'''

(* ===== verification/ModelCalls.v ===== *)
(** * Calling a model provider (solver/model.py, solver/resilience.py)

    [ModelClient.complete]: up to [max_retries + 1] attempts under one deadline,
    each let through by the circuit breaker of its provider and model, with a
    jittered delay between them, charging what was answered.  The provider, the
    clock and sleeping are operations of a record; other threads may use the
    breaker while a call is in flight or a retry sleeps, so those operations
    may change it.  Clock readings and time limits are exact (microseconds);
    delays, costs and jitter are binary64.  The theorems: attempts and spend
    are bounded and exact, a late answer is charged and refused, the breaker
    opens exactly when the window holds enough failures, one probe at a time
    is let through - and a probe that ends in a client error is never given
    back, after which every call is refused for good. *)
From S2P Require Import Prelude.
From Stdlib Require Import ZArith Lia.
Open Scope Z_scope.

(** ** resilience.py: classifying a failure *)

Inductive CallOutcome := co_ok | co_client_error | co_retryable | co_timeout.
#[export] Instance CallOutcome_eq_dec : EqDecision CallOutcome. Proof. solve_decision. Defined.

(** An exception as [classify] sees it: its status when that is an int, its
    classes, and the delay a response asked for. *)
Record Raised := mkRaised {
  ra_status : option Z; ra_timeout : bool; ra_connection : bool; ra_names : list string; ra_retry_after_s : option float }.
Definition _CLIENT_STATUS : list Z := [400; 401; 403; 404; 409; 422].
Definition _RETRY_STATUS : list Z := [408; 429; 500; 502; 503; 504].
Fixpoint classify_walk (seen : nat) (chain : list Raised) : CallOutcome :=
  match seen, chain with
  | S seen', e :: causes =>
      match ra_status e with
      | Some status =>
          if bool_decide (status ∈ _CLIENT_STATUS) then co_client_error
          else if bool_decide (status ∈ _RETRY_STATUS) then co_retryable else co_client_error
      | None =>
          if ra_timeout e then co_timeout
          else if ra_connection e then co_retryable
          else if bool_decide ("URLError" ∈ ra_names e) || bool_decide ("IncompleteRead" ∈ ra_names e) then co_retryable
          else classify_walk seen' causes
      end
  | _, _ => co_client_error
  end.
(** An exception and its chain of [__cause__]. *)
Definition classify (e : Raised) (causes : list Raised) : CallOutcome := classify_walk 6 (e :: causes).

'''

**EXERCISE BRIEF:** Repeat every line of the material exactly as given.

**WORKED SOLUTION:**
(* ===== verification/ModelCalls.v ===== *)
(** * Calling a model provider (solver/model.py, solver/resilience.py)

    [ModelClient.complete]: up to [max_retries + 1] attempts under one deadline,
    each let through by the circuit breaker of its provider and model, with a
    jittered delay between them, charging what was answered.  The provider, the
    clock and sleeping are operations of a record; other threads may use the
    breaker while a call is in flight or a retry sleeps, so those operations
    may change it.  Clock readings and time limits are exact (microseconds);
    delays, costs and jitter are binary64.  The theorems: attempts and spend
    are bounded and exact, a late answer is charged and refused, the breaker
    opens exactly when the window holds enough failures, one probe at a time
    is let through - and a probe that ends in a client error is never given
    back, after which every call is refused for good. *)
From S2P Require Import Prelude.
From Stdlib Require Import ZArith Lia.
Open Scope Z_scope.

(** ** resilience.py: classifying a failure *)

Inductive CallOutcome := co_ok | co_client_error | co_retryable | co_timeout.
#[export] Instance CallOutcome_eq_dec : EqDecision CallOutcome. Proof. solve_decision. Defined.

(** An exception as [classify] sees it: its status when that is an int, its
    classes, and the delay a response asked for. *)
Record Raised := mkRaised {
  ra_status : option Z; ra_timeout : bool; ra_connection : bool; ra_names : list string; ra_retry_after_s : option float }.
Definition _CLIENT_STATUS : list Z := [400; 401; 403; 404; 409; 422].
Definition _RETRY_STATUS : list Z := [408; 429; 500; 502; 503; 504].
Fixpoint classify_walk (seen : nat) (chain : list Raised) : CallOutcome :=
  match seen, chain with
  | S seen', e :: causes =>
      match ra_status e with
      | Some status =>
          if bool_decide (status ∈ _CLIENT_STATUS) then co_client_error
          else if bool_decide (status ∈ _RETRY_STATUS) then co_retryable else co_client_error
      | None =>
          if ra_timeout e then co_timeout
          else if ra_connection e then co_retryable
          else if bool_decide ("URLError" ∈ ra_names e) || bool_decide ("IncompleteRead" ∈ ra_names e) then co_retryable
          else classify_walk seen' causes
      end
  | _, _ => co_client_error
  end.
(** An exception and its chain of [__cause__]. *)
Definition classify (e : Raised) (causes : list Raised) : CallOutcome := classify_walk 6 (e :: causes).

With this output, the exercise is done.